[Angioimmunoblastic lymphadenopathy (AIL) rich in epithelioid cells presenting a Gougerot-Sjögren syndrome. Nosological relationship between Sjörgen "pseudolymphomas" and AIL (a case with a fatal course)].

The authors report the case of a 62-year-old woman in whom, 18 months following the development of bilateral parotid hypertrophy followed by a dry syndrome, there was the onset of an angioimmunoblastic lymphadenopathy (AIL) which consisted of the association of a multiple lymphadenopathy with a characteristic histological appearance, although poor in plasmocytes, and a febrile syndrome, but in the absence of a complete syndrom from a laboratory standpoint. This fact, incombination with the richness of the nodes in epitheloid cells, is such that this case resembles the type II "dysimmune and pseudo-lymphomatous lymphadenopathies" (DPLL) of Delsol et al.

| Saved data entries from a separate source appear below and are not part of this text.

(** The two contexts a source is opened with. [context.Background()] is
  never done; the other one is done once [cancelCtx] has run. *)
Inductive context :=
| Background
| WithCancel.

Definition ctx_Done (ctx : context) (cancelCtxCalled : bool) : bool :=
match ctx with
| Background => false
| WithCancel => cancelCtxCalled
end.

(** One slot of the batch, behind [sdk.EventWriter]. *)
Record EventWriter := { written : bytes; timestamp : Z }.

Definition SetTimestamp (w : EventWriter) (ts : Z) : EventWriter :=
{| written := written w; timestamp := ts |}.

Definition EventWriters := list EventWriter.

Record eventSource := {
events : EventWriters;
ctx : context;
cancel : option (world -> world);
eof : bool
}.

Definition set_eof (e : eventSource) : eventSource :=
{| events := events e; ctx := ctx e; cancel := cancel e; eof := true |}.

Section Open.

Variable k : Plugin.

(** [sdk.DefaultBatchSize] and [sdk.NewEventWriters]. *)
Variable DefaultBatchSize : Z.
Variable NewEventWriters : Z -> Z -> EventWriters + error.

(** [openEventSource], without the parsing goroutine it launches (that
    one is [normalizerIteration]). *)
Definition openEventSource (ctx : context) (onClose : option (world -> world))
  : eventSource + error :=
  match NewEventWriters (int64 DefaultBatchSize) (int64 (MaxEventSize (Config k))) with
  | inr err => inr err
  | inl evts => inl {| eof := false; ctx := ctx; cancel := onClose; events := evts |}
  end.

(** *** File producer *)

(** An open file as the [bufio.Scanner] with [bufio.ScanLines] sees it:
    the tokens [Scan] yields, and what [Err] returns when [Scan] has
    returned false ([nil] at the physical end of the file). *)
Record File := { lines : list string; scanErr : goerror }.

(** The operations of a producer goroutine on its two channels. *)
Inductive chanOp :=
| SendBytes (b : bytes)
| SendError (e : goerror)
| CloseErrorChan
| CloseEventChan.

(** The goroutine of [OpenFilePath]; [err] is the variable of the
    enclosing function that the closure captures. *)
Definition scanGoroutine (err : goerror) (file : File) : list chanOp :=
  flat_map (fun line => if 0 <? len line then [SendBytes line] else []) (lines file)
  ++ (match scanErr file with
      | Some _ => [SendError err]
      | None => []
      end)
  ++ [CloseErrorChan; CloseEventChan].

(** A source together with the channel operations of its producer. *)
Record opened := { producer : list chanOp; instance : eventSource }.

(** [os.Open]. *)
Variable os_Open : string -> File * goerror.

Definition OpenFilePath (filePath : string) : opened + error :=
  let '(file, err) := os_Open filePath in
  match err with
  | Some e => inr e
  | None =>
      match openEventSource Background None with
      | inr e => inr e
      | inl res => inl {| producer := scanGoroutine err file; instance := res |}
      end
  end.

(** *** Webhook producer *)

Record Request := {
  Method : string;
  ContentType : string;   (* req.Header.Get("Content-Type") *)
  Body : bytes;           (* what the body delivers *)
  BodyErr : goerror       (* and the error that ends it, nil for EOF *)
}.

Record Response := { status : Z; body : string }.

Definition StatusOK : Z := 200.
Definition StatusBadRequest : Z := 400.
Definition StatusMethodNotAllowed : Z := 405.

Definition LF : string := String.String (Ascii.ascii_of_nat 10) EmptyString.

(** [http.Error]: the status and the text followed by a newline. *)
Definition http_Error (msg : string) (code : Z) : Response :=
  {| status := code; body := msg +:+ LF |}.

(** [ioutil.ReadAll] of the body behind [http.MaxBytesReader(w, body, n)]:
    a negative limit is treated as 0, and a body of more than the limit
    fails the read. *)
Definition ReadAll_MaxBytes (n : Z) (req : Request) : bytes * goerror :=
  let n := if n <? 0 then 0 else n in
  if n <? len (Body req)
  then (String.substring 0 (Z.to_nat n) (Body req), Some (New "http: request body too large"))
  else (Body req, BodyErr req).

(** What the handler did: the response, the bodies sent on [eventChan]
    and the lines given to the logger. *)
Record handled := {
  response : Response;
  enqueued : list bytes;
  logged : list string
}.

Definition handler (req : Request) : handled :=
  if negb (String.eqb (Method req) "POST") then
    {| response := http_Error (Method req +:+ " method not allowed") StatusMethodNotAllowed;
       enqueued := []; logged := [] |}
  else if negb (Contains (ContentType req) "application/json") then
    {| response := http_Error "wrong Content Type" StatusBadRequest;
       enqueued := []; logged := [] |}
  else
    match ReadAll_MaxBytes (int64 (WebhookMaxBatchSize (Config k))) req with
    | (_, Some err) =>
        let msg := "bad request: " +:+ Error err in
        {| response := http_Error msg StatusBadRequest; enqueued := []; logged := [msg] |}
    | (bytes, None) =>
        {| response := {| status := StatusOK; body := "" |};
           enqueued := [bytes]; logged := [] |}
    end.

(** [http.ErrServerClosed] is recognised by identity. *)
Definition ErrServerClosed : error := New "http: Server closed".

Although the term AIL has never been used before in the title of previous publications of pseudo-lymphomas occuring during Sjögren's syndrome, it would seem possible, as has already been suggested by Diebold et al. (3) with regard to several cases, that certain of these pseudo-lymphomas are true AIL. The rapidly fatal course with visceral spread shown at autopsy and above all the presence of exclusively immunoblastic plaques in several mode areas led, on the basis of the criteria of Nathwani et al. (22), to acceptance of the coexistence of an immunoblastic sarcoma.